*** DATASET EXCERPTS ***

Example sample_load_one :
  exists m, newAesKeys (Lib := Sample.lib) (Pkg := Sample.pkg)
              Sample.reader (Sample.versions [1%Z]) = Done (Some m, None)
            /\ m !! 1%Z = Some (key_aes Sample.key).
Proof. eexists. split; [reflexivity |]. vm_compute. reflexivity. Qed.

Example sample_load_missing_version :
  newAesKeys (Lib := Sample.lib) (Pkg := Sample.pkg)
    Sample.reader (Sample.versions [1%Z; 4%Z]) = Done (None, Some ErrBase64Decoding)
  /\ newHmacKeys (Lib := Sample.lib) (Pkg := Sample.pkg)
       Sample.reader (Sample.versions [4%Z])
     = Done (None, Some (OtherError "no such version")).
Proof. split; reflexivity. Qed.

Example sample_load_null :
  newAesKeys (Lib := Sample.lib) (Pkg := Sample.pkg)
    Sample.reader (Sample.versions [1%Z; 5%Z]) = Panic.
Proof. reflexivity. Qed.

Example sample_rsa_short :
  rsaKey_Decrypt (Lib := Sample.lib) (Pkg := Sample.pkg)
    Sample.rsa_key (list_byte_of_string "abcd") = ([], Panic).
Proof. reflexivity. Qed.

(** ** MAC verification and key identifiers *)

Section Identity.

Context `{Lib : Library} `{Pkg : Package}.

Hypothesis sha1_Size : forall m, length (sha1_digest m) = 20.

Hypothesis hmac_Size : forall key m, length (hmac_sha1 key m) = hmacSigLength.

(** C7 (as the code has it). [Verify] never returns an error. For a tag
    of 20 bytes it returns true exactly when the tag is the HMAC-SHA1 of
    the message under the key, and false otherwise. A longer tag is
    judged by its first 20 bytes alone, and a shorter tag makes [Verify]
    panic: the comparison reads the tag at every index of the 20-byte
    HMAC. *)
Theorem hmacKey_Verify_correct (hm : hmacKey) (msg tag : bytes) :
  (length tag = 20 ->
   exists ok,
     outcome (hmacKey_Verify hm msg tag) = Done (ok, None)
     /\ (ok = true <-> tag = hmac_sha1 (hmacKey_key hm) msg))
  /\ (20 <= length tag ->
      exists ok,
        outcome (hmacKey_Verify hm msg tag) = Done (ok, None)
        /\ (ok = true <-> take 20 tag = hmac_sha1 (hmacKey_key hm) msg))
  /\ (length tag < 20 -> outcome (hmacKey_Verify hm msg tag) = Panic)
  /\ (forall ok e, outcome (hmacKey_Verify hm msg tag) <> Done (ok, Some e)).
Proof using hmac_Size.
  pose proof (hmac_Size (hmacKey_key hm) msg) as Hs. unfold hmacSigLength in Hs.
  assert (20 <= length tag ->
          exists ok,
            outcome (hmacKey_Verify hm msg tag) = Done (ok, None)
            /\ (ok = true <-> take 20 tag = hmac_sha1 (hmacKey_key hm) msg)) as Hlong.
  { intros Hl. rewrite hmacKey_Verify_long by lia. cbn [outcome snd].
    eexists. split; [reflexivity |]. rewrite Hs, bool_decide_eq_true.
    split; intros E; symmetry; exact E. }
  split; [| split; [exact Hlong | split]].
  - intros Hl. destruct Hlong as (ok & Ho & Hok); [lia |].
    exists ok. split; [exact Ho |]. rewrite Hok, <- Hl, firstn_all. reflexivity.
  - intros Hl. rewrite hmacKey_Verify_short by lia. reflexivity.
  - intros ok e. destruct (Nat.lt_ge_cases (length tag) 20) as [Hl | Hl].
    + rewrite hmacKey_Verify_short by lia. discriminate.
    + rewrite hmacKey_Verify_long by lia. discriminate.
Qed.
Lemma sections_decode_alike_from_json_witness :
  newConsoleConfiguration
    (entries_as_json [("width", DInt 132); ("height", DInt (-4)); ("title", DString "x")])
  = newConsoleConfiguration [("width", DInt 132); ("height", DInt (-4)); ("title", DString "x")]
  /\ newLoggerConfiguration
       (entries_as_json [("width", DInt 132); ("height", DInt (-4)); ("title", DString "x")])
     = newLoggerConfiguration
         [("width", DInt 132); ("height", DInt (-4)); ("title", DString "x")].
Proof.
  apply (sections_decode_alike_from_json
           [("width", DInt 132); ("height", DInt (-4)); ("title", DString "x")]).
  repeat constructor; cbn; lia.
Defined.

(** ** Text of the package's error *)

(** X24.  The text of every [InvalidInitConfigError] starts with
    [configuration error - ].  For the four codes that wrap another error
    the rest of the text is the text of that error; for every other code
    the text does not depend on the wrapped error. *)
Theorem Error_text_shape (code : string) (err : option error) (ty : option gtype) :
  (exists rest,
     Error (InvalidInitConfigError code err ty) = "configuration error - " +:+ rest)
  /\ (isUnmarshalCode code = true ->
      forall e, Error (InvalidInitConfigError code (Some e) ty)
                = "configuration error - " +:+ Error e)
  /\ (isUnmarshalCode code = false ->
      forall err', Error (InvalidInitConfigError code err' ty)
                   = Error (InvalidInitConfigError code err ty)).
Proof.
  split; [| split].
  - cbn [Error].
    destruct (String.eqb code ErrMissingCoreConfig); [eexists; reflexivity |].
    destruct (String.eqb code ErrAnonymousCoreConfig); [eexists; reflexivity |].
    destruct (String.eqb code ErrNonExportedCoreConfig); [eexists; reflexivity |].
    destruct (isUnmarshalCode code); [eexists; reflexivity |].
    destruct ty as [t |]; [| eexists; reflexivity].
    destruct (gtype_eqb t configurationType); [eexists; reflexivity |].
    destruct (negb (Kind_eqb (TKind t) KPointer)); eexists; reflexivity.
  - intros Hcode e. unfold isUnmarshalCode in Hcode.
    repeat (apply orb_true_iff in Hcode; destruct Hcode as [Hcode | Hcode]);
      apply String.eqb_eq in Hcode; subst code; reflexivity.
  - intros Hcode err'. cbn [Error]. rewrite Hcode. reflexivity.
Qed.

(** ** Failures after the anchor is set *)

(** [InitConfig] on a structure whose first field that converts to the core
    configuration (by value or by pointer) is an exported, named field of
    the pointer type: the loop reaches the branch that sets the anchor. *)
Lemma InitConfig_reaches_anchor (os : OS) (options : list ConfigurationOption)
    (name : string) (fields : list StructField) (vals : list gval) (i : nat)
    (ft : StructField) :
  fields !! i = Some ft ->
  (forall j ft', (j < i)%nat -> fields !! j = Some ft' ->
     CanConvert (FType ft') configurationTypePtr = false
     /\ CanConvert (FType ft') configurationType = false) ->
  FType ft = configurationTypePtr ->
  Anonymous ft = false ->
  IsExported ft = true ->
  InitConfig os (addressOf (TStruct name fields) (VStruct vals)) options
  = InitConfig_finish (TStruct name fields)
      (InitConfig_anchor os options (TStruct name fields) vals i).
Proof.
  intros Hi Hbefore Hft Hanon Hexp. unfold addressOf. cbn [InitConfig].
  rewrite (InitConfig_range_first os options (TStruct name fields) vals fields
             0 i ft Hi Hbefore).
  cbn [InitConfig_range Nat.add]. rewrite Hft, Hanon, Hexp. reflexivity.
Qed.

(** X25.  When the current user cannot be looked up, [InitConfig] returns
    the error of [user.Current] as it is, after the anchor field has been
    set: the caller's structure then points to a core configuration that
    has no metadata, no registry and no sections.  No option has been
    applied and no file read. *)
Theorem InitConfig_user_lookup_failure (os : OS) (options : list ConfigurationOption)
    (name : string) (fields : list StructField) (vals : list gval) (i : nat)
    (ft : StructField) (e : error) :
  fields !! i = Some ft ->
  (forall j ft', (j < i)%nat -> fields !! j = Some ft' ->
     CanConvert (FType ft') configurationTypePtr = false
     /\ CanConvert (FType ft') configurationType = false) ->
  FType ft = configurationTypePtr ->
  Anonymous ft = false ->
  IsExported ft = true ->
  user_Current os = inr e ->
  InitConfig os (addressOf (TStruct name fields) (VStruct vals)) options
  = mkInit (RetErr e)
      (addressOf (TStruct name fields) (VStruct (plug i emptyConfiguration vals)))
      [EvSetAnchor i; EvUserCurrent].
Proof.
  intros Hi Hbefore Hft Hanon Hexp Hu.
  rewrite (InitConfig_reaches_anchor os options name fields vals i ft Hi Hbefore Hft Hanon Hexp).
  unfold InitConfig_anchor, setMetadataDefaults. rewrite Hu. reflexivity.
Qed.

(** X26.  When the file watcher cannot be created (watching not switched
    off, options of the package), [InitConfig] returns the error of
    [fsnotify.NewWatcher] as it is.  The anchor then points to a core
    configuration with the metadata the options produced and a nil
    watcher; the watcher goroutine is not started and no file is read. *)
Theorem InitConfig_watcher_creation_failure (os : OS) (kinds : list option_kind)
    (name : string) (fields : list StructField) (vals : list gval) (i : nat)
    (ft : StructField) (home : string) (e : error) :
  fields !! i = Some ft ->
  (forall j ft', (j < i)%nat -> fields !! j = Some ft' ->
     CanConvert (FType ft') configurationTypePtr = false
     /\ CanConvert (FType ft') configurationType = false) ->
  FType ft = configurationTypePtr ->
  Anonymous ft = false ->
  IsExported ft = true ->
  user_Current os = inl home ->
  existsb isNoWatch kinds = false ->
  fsnotify_NewWatcher os = inr e ->
  InitConfig os (addressOf (TStruct name fields) (VStruct vals)) (map option_of kinds)
  = mkInit (RetErr e)
      (addressOf (TStruct name fields)
         (VStruct (plug i
            (mkConfiguration (Some (mkData ∅))
               (Some (with_watcher None (options_metadata kinds (default_metadata os home))))
               None None) vals)))
      ([EvSetAnchor i; EvUserCurrent]
       ++ map EvOption (seq 0 (length kinds)) ++ [EvNewWatcher]).
Proof.
  intros Hi Hbefore Hft Hanon Hexp Hu Hwatch Hnew.
  rewrite (InitConfig_reaches_anchor os (map option_of kinds) name fields vals i ft
             Hi Hbefore Hft Hanon Hexp).
  unfold InitConfig_anchor. rewrite (setMetadataDefaults_empty os home Hu).
  cbv beta iota zeta.
  rewrite (newConfiguration_kinds os kinds
             (mkConfiguration None (Some (default_metadata os home)) None None)
             (default_metadata os home) eq_refl).
  cbn [options_metadata watch_ default_metadata andb]. rewrite Hwatch. cbn [negb].
  rewrite Hnew. reflexivity.
Qed.

Lemma InitConfig_user_lookup_failure_witness :
  InitConfig noUserOS (addressOf configDPtr (zero configDPtr)) test_options
  = mkInit (RetErr (errorString "user: Current requires cgo"))
      (addressOf configDPtr
         (VStruct (plug 1 emptyConfiguration (fields_of (zero configDPtr)))))
      [EvSetAnchor 1; EvUserCurrent].
Proof.
  apply (InitConfig_user_lookup_failure noUserOS test_options "clif.configDPtr"
           [ mkField "name" clifPkg false stringType;
             mkField "Core" "" false configurationTypePtr ]
           (fields_of (zero configDPtr)) 1%nat
           (mkField "Core" "" false configurationTypePtr)
           (errorString "user: Current requires cgo")).
  - reflexivity.
  - intros j ft' Hj Hlook. destruct j as [| j]; [| lia].
    inversion Hlook; subst ft'. split; reflexivity.
  - reflexivity.
  - reflexivity.
  - reflexivity.
  - reflexivity.
Defined.

Lemma InitConfig_watcher_creation_failure_witness :
  InitConfig noWatcherOS (addressOf configDPtr (zero configDPtr))
    (map option_of [OptAppName "app"; OptNoLoad])
  = mkInit (RetErr (errorString "too many open files"))
      (addressOf configDPtr
         (VStruct (plug 1
            (mkConfiguration (Some (mkData ∅))
               (Some (with_watcher None
                        (options_metadata [OptAppName "app"; OptNoLoad]
                           (default_metadata noWatcherOS "/home/tester"))))
               None None) (fields_of (zero configDPtr)))))
      ([EvSetAnchor 1; EvUserCurrent]
       ++ map EvOption (seq 0 (length [OptAppName "app"; OptNoLoad])) ++ [EvNewWatcher]).
Proof.
  apply (InitConfig_watcher_creation_failure noWatcherOS [OptAppName "app"; OptNoLoad]
           "clif.configDPtr"
           [ mkField "name" clifPkg false stringType;
             mkField "Core" "" false configurationTypePtr ]
           (fields_of (zero configDPtr)) 1%nat
           (mkField "Core" "" false configurationTypePtr)
           "/home/tester" (errorString "too many open files")).
  - reflexivity.
  - intros j ft' Hj Hlook. destruct j as [| j]; [| lia].
    inversion Hlook; subst ft'. split; reflexivity.
  - reflexivity.
  - reflexivity.
  - reflexivity.
  - reflexivity.
  - reflexivity.
  - reflexivity.
Defined.

(** ** What the walker leaves alone *)

Lemma walk_range_unvisited
    (walk : gtype -> gval -> bool -> Z -> string -> list processFunc -> result gval)
    (addressable : bool) (level : Z) (key : string) (fs : list processFunc)
    (fields : list StructField) :
  forall vals vals' err,
    walk_range walk addressable level key fs fields vals = Returned vals' err ->
    length vals' = length vals
    /\ forall i ft, fields !! i = Some ft -> visited ft = false -> vals' !! i = vals !! i.
Proof.
  induction fields as [| ft0 fields IH]; intros vals vals' err Hrun.
  - destruct vals; [| discriminate Hrun]. inversion Hrun; subst.
    split; [reflexivity |]. intros i ft Hi. destruct i; discriminate Hi.
  - destruct vals as [| fv0 vals]; [discriminate Hrun |].
    cbn [walk_range] in Hrun.
    destruct (walk_field walk addressable level key fs ft0 fv0) as [fv0' [e |] |] eqn:Hround;
      try discriminate Hrun.
    + inversion Hrun; subst. split; [reflexivity |].
      intros i ft Hi Hv. destruct i as [| i]; [| reflexivity].
      inversion Hi; subst ft0.
      rewrite (walk_field_unvisited walk addressable level key fs ft fv0 Hv) in Hround.
      discriminate Hround.
    + destruct (walk_range walk addressable level key fs fields vals) as [vals'' e |] eqn:Hrest;
        [| discriminate Hrun].
      inversion Hrun; subst. destruct (IH vals vals'' err Hrest) as [Hlen Hsame].
      split; [cbn [length]; rewrite Hlen; reflexivity |].
      intros i ft Hi Hv. destruct i as [| i].
      * inversion Hi; subst ft0.
        rewrite (walk_field_unvisited walk addressable level key fs ft fv0 Hv) in Hround.
        inversion Hround; subst. reflexivity.
      * exact (Hsame i ft Hi Hv).
Qed.

(** X27.  Whenever [walkStructure] returns from a pointer to a structure,
    with or without an error, the structure has as many fields as before
    and every field the walker does not look at (unexported, and not
    convertible to the pointer to the core configuration) holds what it
    held. *)
Theorem walk_leaves_unexported_fields (name : string) (fields : list StructField)
    (vals : list gval) (level : Z) (key : string) (fs : list processFunc)
    (s' : gval) (err : option error) :
  walkStructure (TPtr (TStruct name fields)) (VPtr (Some (VStruct vals))) level key fs
  = Returned s' err ->
  exists vals',
    s' = VPtr (Some (VStruct vals'))
    /\ length vals' = length vals
    /\ forall i ft,
         fields !! i = Some ft ->
         IsExported ft = false ->
         CanConvert (FType ft) configurationTypePtr = false ->
         vals' !! i = vals !! i.
Proof.
  cbn [walkStructure walkFields]. intros Hrun.
  destruct (walk_range walkFields true level key fs fields vals) as [vals' e |] eqn:Hloop;
    [| discriminate Hrun].
  inversion Hrun; subst. exists vals'. split; [reflexivity |].
  destruct (walk_range_unvisited _ _ _ _ _ _ _ _ _ Hloop) as [Hlen Hsame].
  split; [exact Hlen |].
  intros i ft Hi Hexp Hconv. apply (Hsame i ft Hi).
  unfold visited. rewrite Hexp, Hconv. reflexivity.
Qed.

***

WHAT TO PRODUCE: Say, as a single number, how many lines of the records hold the word "Lemma".

RESULT: 5